* [Records contained in a dataset]:
--- --- ---

(** * Book_Review_System: a shallow embedding of the server and its
      verified properties.

    The server is a set of Express route handlers over three Mongoose
    collections (Book, Review, User).  The embedding follows the source:

    - [server/models/Books.js]   : [Book], [updateAverageRating];
    - [server/models/Review.js]  : [Review], [helpfulnessScore], the three
      post hooks, and (second half of the file) the User schema with its
      virtual [stats];
    - the users router  : profile, follow toggle, wishlist, reading
      statistics, recommendations;
    - the reviews router: list of a book's reviews, create, update, delete,
      like, helpful vote;
    - the books router  : paginated list, featured and trending lists, nested
      review creation, deletion, featured flag.

    Conventions of the model.
    - An ObjectId is modelled by its 96-bit value, a number of type [N].  An
      id in a request reaches the handlers as text; it is taken in the form
      that [toString()] gives an id, except in the follow route, whose guard
      compares the text itself and which is modelled on the text ([IdText]).
    - A JavaScript Number that the modelled code only ever makes from the
      integers of a collection by [+], [*] and one division, as the rating
      aggregate and the page counts are, is a rational of type [Q]; where the
      code divides two Numbers of the documents ([readingStats],
      [helpfulnessScore]) the binary64 numbers of module [JSNumber] are used.
    - A string is the sequence of bytes of its UTF-8 encoding; its length in
      UTF-16 code units, which is what [length] counts, is computed from the
      bytes.
    - A collection addressed by [_id] only through [findById] and [save] is a
      [gmap] from ids to documents; the Review collection, which the code
      queries by content, is the list of its documents in insertion order.
    - Schema fields that no modelled operation reads or writes (description,
      publisher, cover image, password hash, ...) are left out of the records,
      and so is the bookkeeping that Mongoose does on its own account (the
      [updatedAt] timestamp and the version key [__v]).
    - The documents of the database are taken to satisfy their schemas.
    - A request body is a record of the properties that the model keeps; a
      body with other properties is outside the model. *)

From Stdlib Require Import ZArith QArith Qround Lia Lqa Ascii String List Sorted.
From Stdlib Require SpecFloat.
From stdpp Require Import base option gmap list fin_maps sorting.

Local Open Scope Z_scope.

Abbreviation ObjectId := N.

(** ** JavaScript numbers *)

(** [Math.round]: the integer closest to [x], ties towards +infinity. *)
Definition Math_round (x : Q) : Z := Qfloor (x + (1 # 2))%Q.

(** [Math.ceil]. *)
Definition Math_ceil (x : Q) : Z := Qceiling x.

(** Sum of a list of integer ratings, the accumulator of [$avg]. *)
Definition sumZ (l : list Z) : Z := foldr Z.add 0 l.

(** Numbers as the engine has them: IEEE 754 binary64, with the operations
    of [SpecFloat] (round to nearest, ties to even). *)
Module JSNumber.

Definition num : Type := SpecFloat.spec_float.

Definition prec : Z := 53.
Definition emax : Z := 1024.

Definition zero : num := SpecFloat.S754_zero false.
Definition Infinity : num := SpecFloat.S754_infinity false.
Definition NaN : num := SpecFloat.S754_nan.

(** The Number of an integer. *)
Definition of_Z (z : Z) : num := SpecFloat.binary_normalize prec emax z 0 false.

Definition of_nat (n : nat) : num := of_Z (Z.of_nat n).

(** [x / y] *)
Definition div (x y : num) : num := SpecFloat.SFdiv prec emax x y.

(** [x * y] *)
Definition mul (x y : num) : num := SpecFloat.SFmul prec emax x y.

(** [x <= y] *)
Definition leb (x y : num) : bool := SpecFloat.SFleb x y.

(** [Math.round(x)]: the integer closest to [x], ties towards +infinity;
    a number with a non-negative exponent is an integer already, and for
    [s m 2^e] with [e < 0] the result is [floor((2 s m + 2^-e) / 2^(1-e))],
    a zero keeping the sign of [x]. *)
Definition round (x : num) : num :=
  match x with
  | SpecFloat.S754_finite s m e =>
      if 0 <=? e then x
      else
        let k := (2 * (if s then Z.neg m else Z.pos m) + 2 ^ (- e)) / 2 ^ (1 - e) in
        if k =? 0 then SpecFloat.S754_zero s else of_Z k
  | _ => x
  end.

(** [Number.isFinite(x)] *)
Definition isFinite (x : num) : bool :=
  match x with
  | SpecFloat.S754_zero _ | SpecFloat.S754_finite _ _ _ => true
  | _ => false
  end.

End JSNumber.

(** ** JavaScript strings *)

(** The UTF-16 code units that a byte of a UTF-8 text stands for: none for a
    continuation byte, two (a surrogate pair) for the first byte of a
    four-byte sequence, one for any other byte. *)
Definition code_units (c : ascii) : nat :=
  let n := N_of_ascii c in
  if (n <? 0x80)%N then 1%nat
  else if (n <? 0xC0)%N then 0%nat
  else if (n <? 0xF0)%N then 1%nat
  else 2%nat.

(** [s.length] *)
Fixpoint js_length (s : string) : nat :=
  match s with
  | EmptyString => 0%nat
  | String c s' => (code_units c + js_length s')%nat
  end.

(** The matches of [/[\uD800-\uDBFF][\uDC00-\uDFFF]/g]: the four-byte
    sequences. *)
Fixpoint surrogatePairs (s : string) : nat :=
  match s with
  | EmptyString => 0%nat
  | String c s' => ((if (0xF0 <=? N_of_ascii c)%N then 1 else 0) + surrogatePairs s')%nat
  end.

(** The matches of [/(\uFE0F|\uFE0E)/g]: the byte sequences EF B8 8F and
    EF B8 8E. *)
Fixpoint presentationSequences (s : string) : nat :=
  match s with
  | EmptyString => 0%nat
  | String a s' =>
      ((match s' with
        | String b (String c _) =>
            if (N_of_ascii a =? 0xEF)%N && (N_of_ascii b =? 0xB8)%N
               && ((N_of_ascii c =? 0x8F)%N || (N_of_ascii c =? 0x8E)%N)
            then 1 else 0
        | _ => 0
        end) + presentationSequences s')%nat
  end.

(** The length that the validator [isLength] compares with its bounds:
    [str.length - presentationSequences.length - surrogatePairs.length]. *)
Definition isLength_len (s : string) : nat :=
  (js_length s - presentationSequences s - surrogatePairs s)%nat.

(** The white space and line terminators that [String.prototype.trim]
    removes, as UTF-8 byte sequences: U+0009 to U+000D, U+0020, U+00A0,
    U+1680, U+2000 to U+200A, U+2028, U+2029, U+202F, U+205F, U+3000 and
    U+FEFF. *)
Definition white_space : list (list N) :=
  [ [0x09]; [0x0A]; [0x0B]; [0x0C]; [0x0D]; [0x20]; [0xC2; 0xA0];
    [0xE1; 0x9A; 0x80];
    [0xE2; 0x80; 0x80]; [0xE2; 0x80; 0x81]; [0xE2; 0x80; 0x82];
    [0xE2; 0x80; 0x83]; [0xE2; 0x80; 0x84]; [0xE2; 0x80; 0x85];
    [0xE2; 0x80; 0x86]; [0xE2; 0x80; 0x87]; [0xE2; 0x80; 0x88];
    [0xE2; 0x80; 0x89]; [0xE2; 0x80; 0x8A];
    [0xE2; 0x80; 0xA8]; [0xE2; 0x80; 0xA9]; [0xE2; 0x80; 0xAF];
    [0xE2; 0x81; 0x9F]; [0xE3; 0x80; 0x80]; [0xEF; 0xBB; 0xBF] ]%N.

(** The rest of [l] after the prefix [p], if [l] starts with [p]. *)
Fixpoint strip_prefix (p l : list N) : option (list N) :=
  match p, l with
  | [], _ => Some l
  | x :: p', y :: l' => if (x =? y)%N then strip_prefix p' l' else None
  | _ :: _, [] => None
  end.

(** The rest of [l] after one white-space character at its head. *)
Definition strip_white_space (ws : list (list N)) (l : list N) : option (list N) :=
  foldr (fun p found => match strip_prefix p l with Some rest => Some rest | None => found end)
    None ws.

(** [l] without the white space at its head; each step removes at least one
    byte, so [fuel = length l] steps are enough. *)
Fixpoint trim_start (ws : list (list N)) (fuel : nat) (l : list N) : list N :=
  match fuel with
  | O => l
  | S fuel' =>
      match strip_white_space ws l with
      | Some rest => trim_start ws fuel' rest
      | None => l
      end
  end.

Definition bytes_of (s : string) : list N := map N_of_ascii (list_ascii_of_string s).

Definition string_of (l : list N) : string := string_of_list_ascii (map ascii_of_N l).

(** [s.trim()], the setter of the schema paths with [trim: true]. *)
Definition trim (s : string) : string :=
  let l := bytes_of s in
  let l1 := trim_start white_space (length l) l in
  let l2 := trim_start (map (@rev N) white_space) (length l1) (rev l1) in
  string_of (rev l2).

(** [l.includes(s)] for strings, and the validator [isIn]. *)
Definition isIn (s : string) (l : list string) : bool := existsb (String.eqb s) l.

(** ** Documents *)

(** The enumerated [genre] of the Book schema (also the User schema's
    [favoriteGenres]). *)
Inductive Genre :=
  | Fiction | NonFiction | Mystery | Romance | SciFi
  | Fantasy | Biography | History | SelfHelp | Poetry.

#[global] Instance Genre_eq_dec : EqDecision Genre.
Proof. solve_decision. Defined.

Definition genre_name (g : Genre) : string :=
  match g with
  | Fiction => "Fiction" | NonFiction => "Non-Fiction" | Mystery => "Mystery"
  | Romance => "Romance" | SciFi => "Sci-Fi" | Fantasy => "Fantasy"
  | Biography => "Biography" | History => "History"
  | SelfHelp => "Self-Help" | Poetry => "Poetry"
  end%string.

Record Book := mkBook {
  title : string;
  author : string;
  genre : Genre;
  publishedDate : Z;
  pageCount : Z;
  averageRating : Q;
  ratingsCount : Z;
  addedBy : ObjectId;
  featured : bool;
  b_createdAt : Z
}.

(** One element of [Review.helpful]. *)
Record Vote := mkVote {
  v_user : ObjectId;
  isHelpful : bool
}.

(** One element of [Review.editHistory]. *)
Record Edit := mkEdit {
  editedAt : Z;
  previousContent : string
}.

Record Review := mkReview {
  r_id : ObjectId;
  book : ObjectId;
  user : ObjectId;
  rating : Z;
  r_title : string;
  content : string;
  likes : list ObjectId;
  helpful : list Vote;
  editHistory : list Edit;
  r_createdAt : Z
}.

Inductive Role := RoleUser | RoleAdmin.

#[global] Instance Role_eq_dec : EqDecision Role.
Proof. solve_decision. Defined.

Record User := mkUser {
  username : string;
  favoriteGenres : list Genre;
  readingGoal : JSNumber.num;
  booksRead : list ObjectId;
  wishlist : list ObjectId;
  followers : list ObjectId;
  following : list ObjectId;
  role : Role
}.

(** The database: the three collections. *)
Record DB := mkDB {
  books : gmap N Book;
  reviews : list Review;
  users : gmap N User
}.

Definition set_books (f : gmap N Book -> gmap N Book) (db : DB) : DB :=
  {| books := f (books db); reviews := reviews db; users := users db |}.

Definition set_reviews (f : list Review -> list Review) (db : DB) : DB :=
  {| books := books db; reviews := f (reviews db); users := users db |}.

Definition set_users (f : gmap N User -> gmap N User) (db : DB) : DB :=
  {| books := books db; reviews := reviews db; users := f (users db) |}.

(** ** server/models/Books.js *)

(** One output document of the [$group] stage. *)
Record Stats := mkStats {
  s_id : ObjectId;
  s_averageRating : Q;
  s_ratingsCount : Z
}.

(** [{ $match: { book: this._id } }] *)
Definition match_book (bid : ObjectId) (rs : list Review) : list Review :=
  filter (fun r => book r = bid) rs.

(** [{ $group: { _id: '$book', averageRating: { $avg: '$rating' },
                 ratingsCount: { $sum: 1 } } }] applied to the output of
    [match_book]: every input document has the same [book], so there is one
    group when the input is not empty and none when it is. *)
Definition group_by_book (bid : ObjectId) (matched : list Review) : list Stats :=
  match matched with
  | [] => []
  | _ :: _ =>
      let ratings := map rating matched in
      let n := Z.of_nat (length matched) in
      [ {| s_id := bid;
           s_averageRating := (inject_Z (sumZ ratings) / inject_Z n)%Q;
           s_ratingsCount := n |} ]
  end.
(** * Envoy TLS context (source/common/ssl/context_impl.cc)

    A shallow embedding of [ContextImpl] and [ServerContextImpl]: ALPN list
    parsing, peer-certificate verification
    (subject alternative names, pinned certificate hash), certificate expiry
    queries, session-ticket key parsing and processing, and the session
    context digest.

    Conventions.
    - [std::string] is [string]; a [const char*] is the [string] holding the
      bytes before its terminating NUL ([c_str]).
    - [uint8_t] values and C [int]s are [Z]; narrowing conversions are written
      out ([to_uint8], [size_t_sub]).
    - [std::vector<T>] is [list T]; [v[i] = x] is [<[i:=x]> v].
    - A function that may throw [EnvoyException] returns a [Result].
    - BoringSSL and the file system are the operations of the [Library]
      class. *)

From Stdlib Require Import ZArith Ascii String.
From stdpp Require Import base list strings pretty gmap.

Local Open Scope Z_scope.

(** ** Exceptions *)

(** What a constructor can throw: an [EnvoyException] with its [what()]
    message, or the [std::out_of_range] of [vector::at]. *)
Inductive exception : Type :=
  | EnvoyException (what : string)
  | out_of_range.

Inductive Result (A : Type) : Type :=
  | Ok (a : A)
  | Throw (e : exception).

Arguments Ok {A} a.
Arguments Throw {A} e.

(** Sequencing: a thrown exception skips the rest. *)
Global Instance Result_bind : MBind Result := λ A B k m,
  match m with
  | Ok a => k a
  | Throw e => Throw e
  end.

Global Instance Result_ret : MRet Result := λ A a, Ok a.

(** A [for] loop over the indices in [l] whose body may throw. *)
Fixpoint for_each {S I : Type} (body : S → I → Result S) (st : S) (l : list I)
    : Result S :=
  match l with
  | [] => Ok st
  | i :: l' => st' ← body st i; for_each body st' l'
  end.

(** ** Machine integers, bytes and strings *)

Abbreviation uint8_t := Z.

(** Conversion of an integer to [uint8_t]. *)
Definition to_uint8 (z : Z) : uint8_t := z mod 256.

(** Conversion of an integer to [size_t] (64 bits). *)
Definition to_size_t (z : Z) : Z := z mod 2 ^ 64.

(** [a - b] on [size_t]: wraps around. *)
Definition size_t_sub (a b : nat) : Z := to_size_t (Z.of_nat a - Z.of_nat b).

Definition INT_MAX : Z := 2147483647.
Definition INT_MIN : Z := -2147483648.

(** A [char] stored into a [uint8_t]: the same eight bits. *)
Definition char_to_uint8 (c : ascii) : uint8_t := Z.of_N (N_of_ascii c).

Definition bytes_of_string (s : string) : list uint8_t :=
  char_to_uint8 <$> list_ascii_of_string s.

(** [s[i]]; at [i = s.size()] a [std::string] yields NUL. *)
Definition string_at (s : string) (i : nat) : ascii :=
  default zero (String.get i s).

(** The C string at the start of a buffer: the bytes before the first NUL. *)
Fixpoint c_str (data : string) : string :=
  match data with
  | EmptyString => EmptyString
  | String c rest => if Ascii.eqb c zero then EmptyString else String c (c_str rest)
  end.

(** [s.erase(std::remove(s.begin(), s.end(), ch), s.end())]. *)
Fixpoint erase_remove (ch : ascii) (s : string) : string :=
  match s with
  | EmptyString => EmptyString
  | String c rest =>
      if Ascii.eqb c ch then erase_remove ch rest
      else String c (erase_remove ch rest)
  end.

Definition string_empty (s : string) : bool :=
  match s with
  | EmptyString => true
  | String _ _ => false
  end.

Definition vector_empty {A : Type} (v : list A) : bool :=
  match v with
  | [] => true
  | _ :: _ => false
  end.

(** ** Certificates *)

(** The [type] tags of a [GENERAL_NAME] (openssl/x509v3.h). *)
Definition GEN_DNS : Z := 2.
Definition GEN_URI : Z := 6.

(** One subject-alternative-name entry: its type tag and the data of its
    [ASN1_STRING] (for [GEN_DNS] the [dNSName], for [GEN_URI] the
    [uniformResourceIdentifier]). *)
Record GENERAL_NAME : Type := {
  gn_type : Z;
  gn_data : string
}.

Definition ASN1_TIME : Type := string.

(** A parsed certificate. [x509_altnames] is what
    [X509_get_ext_d2i(cert, NID_subject_alt_name, ..)] returns: [None] when
    the certificate has no such extension. [x509_der] is the encoded
    certificate, the input of [X509_digest]. *)
Record X509 : Type := {
  x509_subject : string;
  x509_serialNumber : Z;
  x509_notAfter : ASN1_TIME;
  x509_altnames : option (list GENERAL_NAME);
  x509_der : list uint8_t
}.

(** ** BoringSSL, the file system and [Hex::decode] *)

Definition SHA256_DIGEST_LENGTH : nat := 32.
Definition SSL_TICKET_KEY_NAME_LEN : nat := 16.

Class Library : Type := {
  SSL_CTX_set_strict_cipher_list : string → bool;
  SSL_CTX_set1_curves_list : string → bool;
  (** [fopen] followed by [PEM_read_X509]; [None] when either fails. *)
  PEM_read_X509 : string → option X509;
  SSL_CTX_load_verify_locations : string → bool;
  SSL_CTX_use_certificate_chain_file : string → bool;
  SSL_CTX_use_PrivateKey_file : string → bool;
  (** The subject names of a client CA file; [None] for [nullptr]. *)
  SSL_load_client_CA_file : string → option (list string);
  (** [Hex::decode] (common/common/hex.h), defined outside this file: the
      bytes it returns, or the exception it throws. *)
  Hex_decode : string → Result (list uint8_t);
  SHA256 : list uint8_t → list uint8_t;
  SHA256_length : ∀ m, length (SHA256 m) = SHA256_DIGEST_LENGTH;
  (** [ASN1_TIME_diff(&days, &seconds, nullptr, t)]: from the current time to
      [t]; [None] when the call returns 0. [days] is a C [int]. *)
  ASN1_TIME_diff : ASN1_TIME → option (Z * Z);
  ASN1_TIME_diff_int : ∀ t days seconds,
    ASN1_TIME_diff t = Some (days, seconds) → INT_MIN ≤ days ≤ INT_MAX;
  (** Whether the initialisation succeeds, given the key (and the IV). *)
  EVP_EncryptInit_ex : list uint8_t → list uint8_t → bool;
  EVP_DecryptInit_ex : list uint8_t → list uint8_t → bool;
  HMAC_Init_ex : list uint8_t → bool
}.

(** [X509_digest(cert, EVP_sha256(), ..)]: SHA-256 of the encoded
    certificate. *)
Definition X509_digest `{Library} (cert : X509) : list uint8_t :=
  SHA256 (x509_der cert).

(** An [EVP_MD_CTX] of SHA-256 is the bytes absorbed so far. *)
Definition EVP_MD_CTX : Type := list uint8_t.
Definition EVP_DigestInit : EVP_MD_CTX := [].
Definition EVP_DigestUpdate (md : EVP_MD_CTX) (data : list uint8_t) : EVP_MD_CTX :=
  md ++ data.
Definition EVP_DigestFinal `{Library} (md : EVP_MD_CTX) : list uint8_t :=
  SHA256 md.

(** ** Configuration and context state *)

(** The accessors of [ContextConfig] and [ServerContextConfig]. *)
Module Config.

Record ContextConfig : Type := {
  cipherSuites : string;
  ecdhCurves : string;
  caCertFile : string;
  verifySubjectAltNameList : list string;
  verifyCertificateHash : string;
  certChainFile : string;
  privateKeyFile : string;
  alpnProtocols : string
}.

Record ServerContextConfig : Type := {
  base_config : ContextConfig;
  requireClientCertificate : bool;
  altAlpnProtocols : string;
  sessionTicketKeys : list (list uint8_t)
}.

End Config.

Abbreviation ContextConfig := Config.ContextConfig.
Abbreviation ServerContextConfig := Config.ServerContextConfig.

Definition SSL_VERIFY_NONE : Z := 0.
Definition SSL_VERIFY_PEER : Z := 1.
Definition SSL_VERIFY_FAIL_IF_NO_PEER_CERT : Z := 2.
Definition SSL_OP_NO_SSLv3 : Z := 0x02000000.
Definition SSL_OP_CIPHER_SERVER_PREFERENCE : Z := 0x00400000.

(** What has been set on the [SSL_CTX]. *)
Record SSL_CTX : Type := {
  ssl_verify_mode : Z;
  ssl_cert_verify_callback : bool;
  ssl_options : Z;
  ssl_client_CA_list : option (list string);
  ssl_alpn_select_cb : bool;
  ssl_tlsext_ticket_key_cb : bool;
  ssl_session_id_context : list uint8_t
}.

(** The counters of [SslStats] that verification increments. *)
Record SslStats : Type := {
  fail_verify_error_ : nat;
  fail_verify_san_ : nat;
  fail_verify_cert_hash_ : nat
}.

Record ContextImpl : Type := {
  ctx_ : SSL_CTX;
  ca_cert_ : option X509;
  ca_file_path_ : string;
  cert_chain_ : option X509;
  cert_chain_file_path_ : string;
  verify_subject_alt_name_list_ : list string;
  verify_certificate_hash_ : list uint8_t;
  parsed_alpn_protocols_ : list uint8_t
}.

(** [SessionTicketKey] (context_impl.h): three byte arrays. The constructor
    and [sessionTicketProcess] fix their sizes: the whole is 80 bytes, the
    name [SSL_TICKET_KEY_NAME_LEN] = 16, the AES key the 32 bytes of an
    AES-256 key, which leaves 32 for the HMAC key. *)
Record SessionTicketKey : Type := {
  name : list uint8_t;
  hmac_key : list uint8_t;
  aes_key : list uint8_t
}.

Record ServerContextImpl : Type := {
  base : ContextImpl;
  parsed_alt_alpn_protocols_ : list uint8_t;
  session_ticket_keys_ : list SessionTicketKey
}.

(** ** ContextImpl::parseAlpnProtocols *)

Definition invalid_alpn : exception :=
  EnvoyException "invalid ALPN protocol string".

(** One iteration of [for (size_t i = 0; i <= alpn_protocols.size(); i++)];
    the state is the local [start] and the vector [out]. *)
Definition parseAlpn_body (alpn_protocols : string) (st : nat * list uint8_t)
    (i : nat) : Result (nat * list uint8_t) :=
  let '(start, out) := st in
  if bool_decide (i = String.length alpn_protocols)
     || Ascii.eqb (string_at alpn_protocols i) ","
  then
    if size_t_sub i start >? 255 then Throw invalid_alpn
    else Ok ((i + 1)%nat, <[start := to_uint8 (size_t_sub i start)]> out)
  else
    Ok (start, <[(i + 1)%nat := char_to_uint8 (string_at alpn_protocols i)]> out).

Definition parseAlpnProtocols (alpn_protocols : string) : Result (list uint8_t) :=
  if string_empty alpn_protocols then Ok []
  else if Z.of_nat (String.length alpn_protocols) >=? 65535 then
    Throw invalid_alpn
  else
    let n := String.length alpn_protocols in
    '(_, out) ← for_each (parseAlpn_body alpn_protocols)
                  (0%nat, replicate (n + 1) 0) (seq 0 (n + 1));
    Ok out.

(** *** The ALPN wire format of the specification *)

Module Wire.

(** The comma-separated protocol names of the configuration string. *)
Fixpoint split_comma (s : string) : list string :=
  match s with
  | EmptyString => [EmptyString]
  | String c s' =>
      if Ascii.eqb c "," then EmptyString :: split_comma s'
      else match split_comma s' with
           | h :: t => String c h :: t
           | [] => [String c EmptyString]
           end
  end.

(** One wire entry: a one-byte length, then the name. *)
Definition encode_entry (protocol : string) : list uint8_t :=
  Z.of_nat (String.length protocol) :: bytes_of_string protocol.

Definition encode_names (protocols : list string) : list uint8_t :=
  concat (encode_entry <$> protocols).

(** A protocol name fits its one-byte length. *)
Definition name_fits (protocol : string) : bool :=
  bool_decide (String.length protocol ≤ 255)%nat.

Fixpoint comma_free (s : string) : bool :=
  match s with
  | EmptyString => true
  | String c s' => negb (Ascii.eqb c ",") && comma_free s'
  end.

(** Reading a wire string back as length-prefixed entries, each returned
    with its length byte; [None] when an entry runs past the end.  An entry
    consumes at least its length byte, so [length wire] rounds suffice. *)
Fixpoint decode_entries (rounds : nat) (wire : list uint8_t)
    : option (list (uint8_t * list uint8_t)) :=
  match wire with
  | [] => Some []
  | len :: rest =>
      match rounds with
      | O => None
      | S rounds' =>
          if bool_decide (Z.to_nat len ≤ length rest)%nat then
            tl ← decode_entries rounds' (drop (Z.to_nat len) rest);
            Some ((len, take (Z.to_nat len) rest) :: tl)
          else None
      end
  end.

Definition decode (wire : list uint8_t) : option (list (uint8_t * list uint8_t)) :=
  decode_entries (length wire) wire.

End Wire.
(** * mr_proc-ppmi: description classifier and manifest builder

    A shallow embedding of [tabular/filter_image_descriptions.py] and
    [tabular/generate_manifest.py], and the properties of the two pipelines.

    Conventions of the embedding.
    - A pandas data frame is a list of records, in row order.  Where the
      source relies on the index labels (the manifest, after the merge), the
      labels are kept next to the rows.
    - Cells are strings; a cell that pandas would read as NaN is [None] where
      the source tests for it (the protocol column, the group column, the
      session column after mapping).
    - [str.contains] receives a regular expression.  The patterns are built
      by ['|'.join(words).lower()]; the embedding reads such a pattern as
      the alternation of the pieces between the bars and searches each piece
      literally.  Words holding other regular-expression operators are outside
      the embedding.
    - [str.lower] acts on the ASCII letters; text with other letters is
      outside the embedding.
    - The cells of the description and modality columns are filled.  The
      [.str] accessor needs a column that pandas read as text: on a protocol
      column with no text in it, it raises [AttributeError].
    - [ClassifierSpec.modelled] collects what the last three points ask of a
      call of [filter_descriptions]; the properties that depend on how a
      pattern is matched are stated under it.
    - Printing and [logger.info] are left out; [logger.warn] is recorded. *)

From Stdlib Require Import String Ascii List Bool Arith Lia Permutation.
From stdpp Require Import gmap strings list fin_maps sorting.

Set Warnings "-register-all".
Local Open Scope string_scope.
Local Open Scope list_scope.

(* ===================================================================== *)
(** * Strings: what the source asks of Python and pandas                  *)
(* ===================================================================== *)

Module Str.

(** [c.lower()] on one ASCII character. *)
Definition lower_ascii (c : ascii) : ascii :=
  let n := nat_of_ascii c in
  if ((65 <=? n)%nat && (n <=? 90)%nat)%bool then ascii_of_nat (n + 32) else c.

(** [s.lower()], on text of ASCII. *)
Fixpoint lower (s : string) : string :=
  match s with
  | EmptyString => EmptyString
  | String c s' => String (lower_ascii c) (lower s')
  end.

(** [sep.join(words)]. *)
Fixpoint join (sep : string) (words : list string) : string :=
  match words with
  | [] => EmptyString
  | [w] => w
  | w :: ws => (w ++ sep ++ join sep ws)%string
  end.

(** The alternatives of a pattern: the pieces between the bars. *)
Fixpoint alternatives (pat : string) : list string :=
  match pat with
  | EmptyString => [EmptyString]
  | String c pat' =>
      if Ascii.eqb c "|" then EmptyString :: alternatives pat'
      else match alternatives pat' with
           | [] => [String c EmptyString]
           | a :: alts => String c a :: alts
           end
  end.

(** [word in s]: [word] occurs in [s] as a contiguous piece. *)
Fixpoint occurs (word s : string) : bool :=
  String.prefix word s ||
  match s with
  | EmptyString => false
  | String _ s' => occurs word s'
  end.

(** [re.search(pat, s) is not None] for a pattern of literal alternatives:
    one whose pieces between the bars hold no operator of regular
    expressions. *)
Definition search (pat s : string) : bool :=
  existsb (fun alt => occurs alt s) (alternatives pat).

(** [series.str.lower().str.contains('|'.join(words).lower())] at one cell. *)
Definition lower_contains (words : list string) (s : string) : bool :=
  search (lower (join "|" words)) (lower s).

(** [x in xs] and [series.isin(xs)] at one cell. *)
Definition isin (x : string) (xs : list string) : bool :=
  existsb (String.eqb x) xs.

(** [drop_duplicates(subset)], [value_counts().index] and
    [index.duplicated()] all keep the first row of each key. *)
Fixpoint drop_duplicates_from {K A : Type} `{EqDecision K}
    (key : A -> K) (seen : list K) (l : list A) : list A :=
  match l with
  | [] => []
  | x :: l' =>
      if decide (key x ∈ seen) then drop_duplicates_from key seen l'
      else x :: drop_duplicates_from key (key x :: seen) l'
  end.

--- --- ---

* [About this task]: Exactly the lines from the start of the entries through the one bearing "statistics, recommendations;" are to be output, with both ends included.

* [Answer section]:
(** * Book_Review_System: a shallow embedding of the server and its
      verified properties.

    The server is a set of Express route handlers over three Mongoose
    collections (Book, Review, User).  The embedding follows the source:

    - [server/models/Books.js]   : [Book], [updateAverageRating];
    - [server/models/Review.js]  : [Review], [helpfulnessScore], the three
      post hooks, and (second half of the file) the User schema with its
      virtual [stats];
    - the users router  : profile, follow toggle, wishlist, reading
      statistics, recommendations;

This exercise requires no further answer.